Stored data entries
(** * ProductHistory: movement feed and delete workflow

    A shallow embedding of [src/components/warehouse/ProductHistory.tsx]:
    the React component that shows the stock movements of one product,
    keeps them sorted by date, and lets the user delete one movement behind
    a password prompt, restoring the product's previous quantity and
    average price in the same Firestore batch.

    Layout of the development:
    - [Js]           completions, and a state-and-exception monad for
                     [try]/[catch]/[finally];
    - [Movement], [Product], [MovementDoc]   the records of the source;
    - [Firestore]    the two collections, batched writes, queries;
    - [Feed]         normalisation and the comparator sort of the snapshot
                     callback;
    - [ProductHistory]   component state, handlers, and the effect
                     life cycle;
    - the theorems. *)

From Stdlib Require Import ZArith QArith Sorted Permutation.
From stdpp Require Import base option list strings gmap sorting.

Local Open Scope Z_scope.

(** * JavaScript completions and a handler monad *)

Module Js.

(** A statement either completes normally or throws. *)
Inductive completion (A : Type) : Type :=
| Normal (a : A)
| Thrown (e : string).
Arguments Normal {A} a.
Arguments Thrown {A} e.

(** A computation over a state [S] that may throw.  State changes made
    before a throw are kept, as in JavaScript. *)
Definition M (S A : Type) : Type := S -> completion A * S.

Definition ret {S A} (a : A) : M S A := fun s => (Normal a, s).
Lemma first_stop (file : nat → write_attempt) (n : nat) :
  (∀ j, j < n → retried (file j) = true)
  ∨ ∃ k, k < n ∧ (∀ j, j < k → retried (file j) = true) ∧ retried (file k) = false.
Proof.
  induction n as [|n [Hfail|(k & Hk & Hfail & Hstop)]].
  - left. intros j Hj. lia.
  - destruct (retried (file n)) eqn:Hn.
    + left. intros j Hj. destruct (decide (j = n)) as [->|?]; [done|apply Hfail; lia].
    + right. exists n. split_and!; [lia|done|done].
  - right. exists k. split_and!; [lia|done|done].
Qed.

(** X22. With a delay that is not negative, the locked writer returns after
    a write exactly when some attempt writes (to the existing file or to
    the one it creates) and every attempt before it is one the loop
    retries; an error in the handler that creates a missing file is not
    retried. It returns without having written, and without an error,
    exactly when it is allowed no attempt. *)
Theorem writer_returns_only_after_a_write (file : nat → write_attempt)
    (max_retries : nat) (retry_delay : Q) :
  (0 <= retry_delay)%Q →
  ((_safe_write_json_file file max_retries retry_delay).1 = Returned true
   ↔ ∃ k, k < max_retries ∧ writes (file k) = true
          ∧ ∀ j, j < k → retried (file j) = true)
  ∧ ((_safe_write_json_file file max_retries retry_delay).1 = Returned false
     ↔ max_retries = 0).
Proof.
  intros Hd.
  assert (∀ k, k < max_retries → (∀ j, j < k → retried (file j) = true) →
               retried (file k) = false →
               (_safe_write_json_file file max_retries retry_delay).1
               = if writes (file k) then Returned true else Raised OtherError) as Hstop.
  { intros k Hk Hfail Hkstop. unfold _safe_write_json_file.
    rewrite (write_attempts_stop file max_retries retry_delay k 0 max_retries);
      [done|done|lia|lia|done| |done].
    intros j Hj. apply Hfail. lia. }
  assert (0 < max_retries → (∀ j, j < max_retries → retried (file j) = true) →
          ∃ e, (_safe_write_json_file file max_retries retry_delay).1 = Raised e) as Hall.
  { intros Hn Hfail.
    destruct (write_attempts_fail file max_retries retry_delay 0 max_retries)
      as (e & He); [done|done|lia|intros j Hj; apply Hfail; lia|].
    exists e. unfold _safe_write_json_file. by rewrite He. }
  destruct (first_stop file max_retries) as [Hfail|(k & Hk & Hfail & Hkstop)].
  - destruct max_retries as [|n].
    + change (_safe_write_json_file file 0 retry_delay).1 with (@Returned bool false).
      split; [|done]. split; [discriminate|]. intros (k & Hk & _). lia.
    + destruct (Hall ltac:(lia) Hfail) as (e & He). rewrite He.
      split; [|split; [discriminate|lia]]. split; [discriminate|].
      intros (k & Hk & Hw & _). specialize (Hfail k Hk). by destruct (file k).
  - rewrite (Hstop k Hk Hfail Hkstop). split; split.
    + intros Hw. exists k. split_and!; [done| |done]. by destruct (writes (file k)).
    + intros (k' & Hk' & Hw' & Hfail').
      destruct (Nat.lt_trichotomy k k') as [Hlt|[->|Hgt]].
      * specialize (Hfail' k Hlt). congruence.
      * by rewrite Hw'.
      * specialize (Hfail k' Hgt). by destruct (file k').
    + by destruct (writes (file k)).
    + lia.
Qed.
(** ** The history page *)

Lemma halaman_riwayat_file (refresh : bool) (id_input : option Z)
    (confirm : bool) (fl fh : bool) (d : db) :
  fst (halaman_riwayat refresh id_input confirm fl fh d) = d
  ∨ ∃ t i, d = Some t
      ∧ fst (halaman_riwayat refresh id_input confirm fl fh d)
        = Some (mk_table (filter (fun r => id_transaksi r ≠ i) (rows t))
                         (seq t)).
Proof.
  unfold halaman_riwayat. destruct refresh; [now left|].
  assert (E : get_dataframe_transaksi fl d
              = (d, snd (get_dataframe_transaksi fl d))).
  { destruct fl, d; reflexivity. }
  rewrite E. destruct confirm; [|now left].
  destruct id_input as [i|]; [|now left].
  pose proof (hapus_transaksi_file i fh d) as Hf.
  destruct (hapus_transaksi i fh d) as [d2 [v|e]] eqn:Eh; simpl in Hf.
  - assert (Hd2 : fst (if truthy v
                       then (d2, [tampil_riwayat (snd (get_dataframe_transaksi fl d));
                                  Success (pesan_berhasil_dihapus i);
                                  CacheClear; Rerun])
                       else (d2, [tampil_riwayat (snd (get_dataframe_transaksi fl d));
                                  Error (pesan_gagal_menghapus i)])) = d2)
      by (destruct (truthy v); reflexivity).
    rewrite Hd2, Hf. destruct d as [t|]; [|now left].
    destruct (negb fh && fits_int64 i); [right; eauto | now left].
  - simpl. rewrite Hf. destruct d as [t|]; [|now left].
    destruct (negb fh && fits_int64 i); [right; eauto | now left].
Qed.

(** X14: through the two pages, only validated rows are ever stored: if
    every stored row has a description and a positive amount, then so has
    every stored row after any sequence of runs of the input page and the
    history page, whatever was typed, pressed or failed. *)
Theorem ui_keeps_rows_validated (l : list interaction) (d : db)
    (Hd : rows_validated (db_rows d)) :
  rows_validated (db_rows (ui_run l d)).
Proof.
  revert d Hd. unfold ui_run.
  induction l as [|a l IH]; intros d Hd; [exact Hd|].
  simpl. apply IH. destruct a as [inp fault|refresh id_input confirm fl fh].
  - simpl. destruct (halaman_input_file inp fault d)
      as [E|(t & jml & -> & Hdesk & Hpos & E)]; rewrite E; [exact Hd|].
    simpl. apply Forall_app. split; [exact Hd|].
    constructor; [|constructor]. simpl. auto.
  - simpl. destruct (halaman_riwayat_file refresh id_input confirm fl fh d)
      as [E|(t & i & -> & E)]; rewrite E; [exact Hd|].
    unfold rows_validated in *. simpl in *.
    apply Forall_forall. intros r Hr.
    apply list_elem_of_filter in Hr as [_ Hr].
    rewrite Forall_forall in Hd. now apply Hd.
Qed.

> **WHAT IS EXPECTED**
Taking the lines above, repeat exactly those from the line that contains "- rewrite (Hstop" through the line that contains "Lemma halaman_riwayat_file (refresh", and both of those lines as well. Include nothing else.

> **THE COMPLETED TASK**
  - rewrite (Hstop k Hk Hfail Hkstop). split; split.
    + intros Hw. exists k. split_and!; [done| |done]. by destruct (writes (file k)).
    + intros (k' & Hk' & Hw' & Hfail').
      destruct (Nat.lt_trichotomy k k') as [Hlt|[->|Hgt]].
      * specialize (Hfail' k Hlt). congruence.
      * by rewrite Hw'.
      * specialize (Hfail k' Hgt). by destruct (file k').
    + by destruct (writes (file k)).
    + lia.
Qed.
(** ** The history page *)

Lemma halaman_riwayat_file (refresh : bool) (id_input : option Z)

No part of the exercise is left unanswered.